Families, sick and broken, began the slow trip home. Some carried children, others just plastic bags filled with whatever survived. For many, it was not a trip of return, but of reckoning, to see what remained of the lives they formerly knew.
The armistice officially came into effect at 1200 PM original time( 0900 GMT). Israel has begun its initial troop withdrawal, confirmed US Special Representative for the Middle East, Steve Witkoff.
Under the agreement, a 72-hour window has been established for the exchange and release of hostages, a moment many hope could mark the start of a longer peace.
But on the ground, the stopgap is tempered by grief. Thoroughfares once bulging with life now act as graveyards of concrete. Children walk once burnt-out buses. Parents search for familiar milestones that no longer exist.
According to Gaza’s Wafa news agency, at least 155 bodies were recovered on Friday, utmost from beneath collapsed structures as rescue workers reached initially inaccessible areas.
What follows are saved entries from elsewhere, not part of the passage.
(** * Round-robin load balancer (loadbalancer/main.go): model and properties

    The Go program keeps one package-level [ServerPool] (a slice of
    [*Backend] and an atomic cursor).  Its methods are embedded here as
    computations over a [World] that holds the pool, in a small state and
    panic monad.  Everything the program observes from outside (the
    monotonic clock behind [time.Now], the upstream answer to a forwarded
    request, the answer to a health probe) is read from an [Env] oracle,
    indexed by the number of observations made so far, so that every run of
    the program corresponds to one choice of oracle.

    The model is sequential: the per-backend [sync.RWMutex] and the atomic
    cursor operations are the identity on a single thread, and each method
    body runs without interleaving. *)

From Stdlib Require Import ZArith Lia Bool List String DecimalString.
From stdpp Require Import base tactics option list strings.

Local Open Scope Z_scope.

(** ** Machine integers

    Go's [int] is taken at 64 bits (amd64, arm64), [uint64] is 64 bits.
    Arithmetic wraps around silently. *)

Module GoInt.

Definition int_min : Z := - 2 ^ 63.
Definition int_max : Z := 2 ^ 63 - 1.

Definition int_wrap (z : Z) : Z := (z + 2 ^ 63) mod 2 ^ 64 - 2 ^ 63.
Definition uint64_wrap (z : Z) : Z := z mod 2 ^ 64.

Definition int_add (a b : Z) : Z := int_wrap (a + b).
Definition uint64_add (a b : Z) : Z := uint64_wrap (a + b).

(** Conversions [uint64(x)] and [int(x)]. *)
Definition uint64_of_int (z : Z) : Z := uint64_wrap z.
Definition int_of_uint64 (z : Z) : Z := int_wrap z.

Definition in_int (z : Z) : Prop := int_min <= z <= int_max.

End GoInt.
Export GoInt.

(** ** Time

    A [time.Time] obtained from [time.Now] carries a monotonic reading; it is
    modelled by that reading, in nanoseconds.  [time.Since t] is
    [time.Now().Sub(t)], which saturates at the ends of [Duration] (an
    int64 count of nanoseconds). *)

Module GoTime.

Definition Time := Z.
Definition Duration := Z.

Definition minDuration : Duration := - 2 ^ 63.
Definition maxDuration : Duration := 2 ^ 63 - 1.

Definition Second : Duration := 1000000000.

Definition Sub (t u : Time) : Duration :=
  let d := t - u in
  if d <? minDuration then minDuration
  else if maxDuration <? d then maxDuration
  else d.

End GoTime.
Export GoTime.

(** ** Data *)

(** [Backend]: the URL is kept by its [String()] form, which is all the
    program compares.  The [ReverseProxy] field is a closure over that same
    URL and is modelled by [ReverseProxy_ServeHTTP] below; [mux] has no
    sequential content. *)
Record Backend := mkBackend {
  URL : string;
  Alive : bool;
  FailureCount : Z;
  LastCheck : Time
}.

Definition set_Alive (v : bool) (b : Backend) : Backend :=
  mkBackend (URL b) v (FailureCount b) (LastCheck b).
Definition set_FailureCount (v : Z) (b : Backend) : Backend :=
  mkBackend (URL b) (Alive b) v (LastCheck b).
Definition set_LastCheck (v : Time) (b : Backend) : Backend :=
  mkBackend (URL b) (Alive b) (FailureCount b) v.

(** One constructor per [log.Printf] of the program, with its arguments. *)
Inductive LogEntry :=
| LogCircuitBreaker (url : string) (failures : Z)
| LogBackendDown (url : string)
| LogNon200 (url : string) (code : Z)
| LogBackUp (url : string) (downFor : Duration)
| LogRouting (url : string)
| LogNoHealthy
| LogErrorProxying (url : string)
| LogRetrying (url : string)
| LogNoHealthyRetry.

Record Request := mkRequest {
  Method : string;
  Path : string;
  Host : string
}.

(** Body of the [/status] answer before JSON encoding. *)
Record BackendStatus := mkBackendStatus {
  bs_url : string;
  bs_alive : bool;
  bs_failure_count : Z;
  bs_last_check : Time
}.

Record StatusResponse := mkStatusResponse {
  Status : string;
  TotalBackends : Z;
  HealthyBackends : Z;
  CurrentIndex : Z;
  Backends : list BackendStatus
}.

Inductive Body :=
| Text (s : string)
| Json (v : StatusResponse).

Record Response := mkResponse {
  StatusCode : Z;
  ContentType : option string;
  RespBody : Body
}.

Definition StatusOK : Z := 200.
Definition StatusServiceUnavailable : Z := 503.

(** Result of [client.Get]: an error, or a response with a status code. *)
Inductive ProbeResult :=
| ProbeError
| ProbeStatus (code : Z).
(** X10: ticks on which there is nothing to do change nothing.  The loop
    passes over any number of ticks of the deadline once the run is
    marked terminated, and over ticks before the deadline that come
    within a second of the last still-waiting line: nothing is written,
    logged, killed or stopped, and the run goes on as if they had not
    been received. *)
Theorem loop_skips_idle_ticks c s st ticks rest :
  (forall ev, In ev ticks -> idleTick st ev = true) ->
  loop c s st (ticks ++ rest)%list = loop c s st rest.
Proof.
  intros H. apply loop_app.
  induction ticks as [|ev ticks IH]; simpl; [reflexivity|].
  rewrite (step_idleTick c s st ev (H ev (or_introl eq_refl))).
  apply IH. intros e He. apply H. now right.
Qed.

Lemma loop_skips_idle_ticks_witness :
  loop Samples.sleep 0 (mkLoop true 1000 world0)
    ([Tick 1 5 None 5; Tick 1 6 (Some "gone") 6; Tick 2021 7 None 7]
       ++ [Done None 9])%list
  = loop Samples.sleep 0 (mkLoop true 1000 world0) [Done None 9].
Proof.
  apply (loop_skips_idle_ticks Samples.sleep 0 (mkLoop true 1000 world0)).
  simpl. intros ev [<-|[<-|[<-|[]]]]; reflexivity.
Defined.

(** ** Errors of the start and of the wait *)

(** X11: if the process cannot be started, [Run] returns the start error
    without entering the loop, whatever events are pending: [Start] was
    called once, nothing is killed, no ticker is stopped, and the
    response holds the announcing line only. *)
Theorem Run_start_error c env w e :
  StdoutPipe_err env = None ->
  StderrPipe_err env = None ->
  Start_err env = Some e ->
  fst (Run c env w) = Returned (Some (ErrStart e))
  /\ Error (ErrStart e) = "error starting command: " ++ e
  /\ starts (snd (Run c env w)) = S (starts w)
  /\ kills (snd (Run c env w)) = kills w
  /\ ticker_stops (snd (Run c env w)) = ticker_stops w
  /\ resp_body (snd (Run c env w))
     = (resp_body w ++ [("Running command: " ++ Name c)%string])%list.
Proof.
  intros H1 H2 H3. unfold Run. rewrite H1, H2, H3. repeat split.
Qed.

Lemma Run_start_error_witness :
  fst (Run Samples.echo MoreSamples.env_nostart world0)
  = Returned (Some (ErrStart "exec: no such file or directory"))
  /\ Error (ErrStart "exec: no such file or directory")
     = "error starting command: exec: no such file or directory"
  /\ starts (snd (Run Samples.echo MoreSamples.env_nostart world0)) = 1%nat
  /\ kills (snd (Run Samples.echo MoreSamples.env_nostart world0)) = 0%nat
  /\ ticker_stops (snd (Run Samples.echo MoreSamples.env_nostart world0)) = 0%nat
  /\ resp_body (snd (Run Samples.echo MoreSamples.env_nostart world0))
     = ["Running command: echo"].
Proof.
  apply (Run_start_error Samples.echo MoreSamples.env_nostart world0
           "exec: no such file or directory"); reflexivity.
Defined.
Hospitals across the Strip remain overwhelmed:
- 43 bodies at al-Shifa Hospital
- 60 at al-Ahli Arab Baptist Hospital
- 4 at al-Awda Hospital
- 16 at al-Aqsa Martyrs Hospital
- 32 at Nasser Hospital in Khan Younis
Indeed, as the ceasefire began, tragedy dallied. Medical sources verified 19 Palestinians, including 16 from the Ghaboun family, were killed in airstrikes. Whether these strikes passed before or after the armistice remains uncertain, a nipping memorial of the conflict’s unpredictability.
In Khan Younis, 32-year-old Ameer Abu Iyadeh expressed the mixture of grief and endurance shared by so many: “We are going back with wounds and sorrow.”
For Mohammed Mortaja, 39, hope hangs by a thread. “We just hope this war truly ends. We cannot flee again,” he said, praying his home in Gaza City still stands.
And for Areej Abu Saadaeh, 53, the pain of loss overshadows the promise of peace. “I am happy about peace. But I grieve every breath. This truce means returning home, even with an empty heart.”
Their voices echo a collaborative sentiment, one of prostration, adaptability, and craving for normalcy.
In a rare show of concinnity, Hamas, Islamic Jihad, and the Popular Front released a common statement asserting that Gaza’s governance is an internal Palestinian matter, rejecting any external authority over its administration.
Across the Arab world and beyond, leaders cautiously eyed the ceasefire. Calls for reconstruction and philanthropic backing have formerly begun, with several nations pledging immediate aid to rebuild seminaries, hospitals, and homes.
Transnational spectators remain sceptical about how long this pause might last. The Gaza ceasefire is, for now, a delicate thread — a temporary silence in a place that has known little but war.
As night falls over Gaza, lanterns flitter in homes without roofs. Families huddle together, bruiting prayers for peace and mourning what was lost.
For those returning, the ceasefire isn’t the end, simply a fragile breath between battles. Yet, amid the debris, there remains an unmistakable palpitation of life. Because in Gaza, indeed, after everything, hope refuses to die.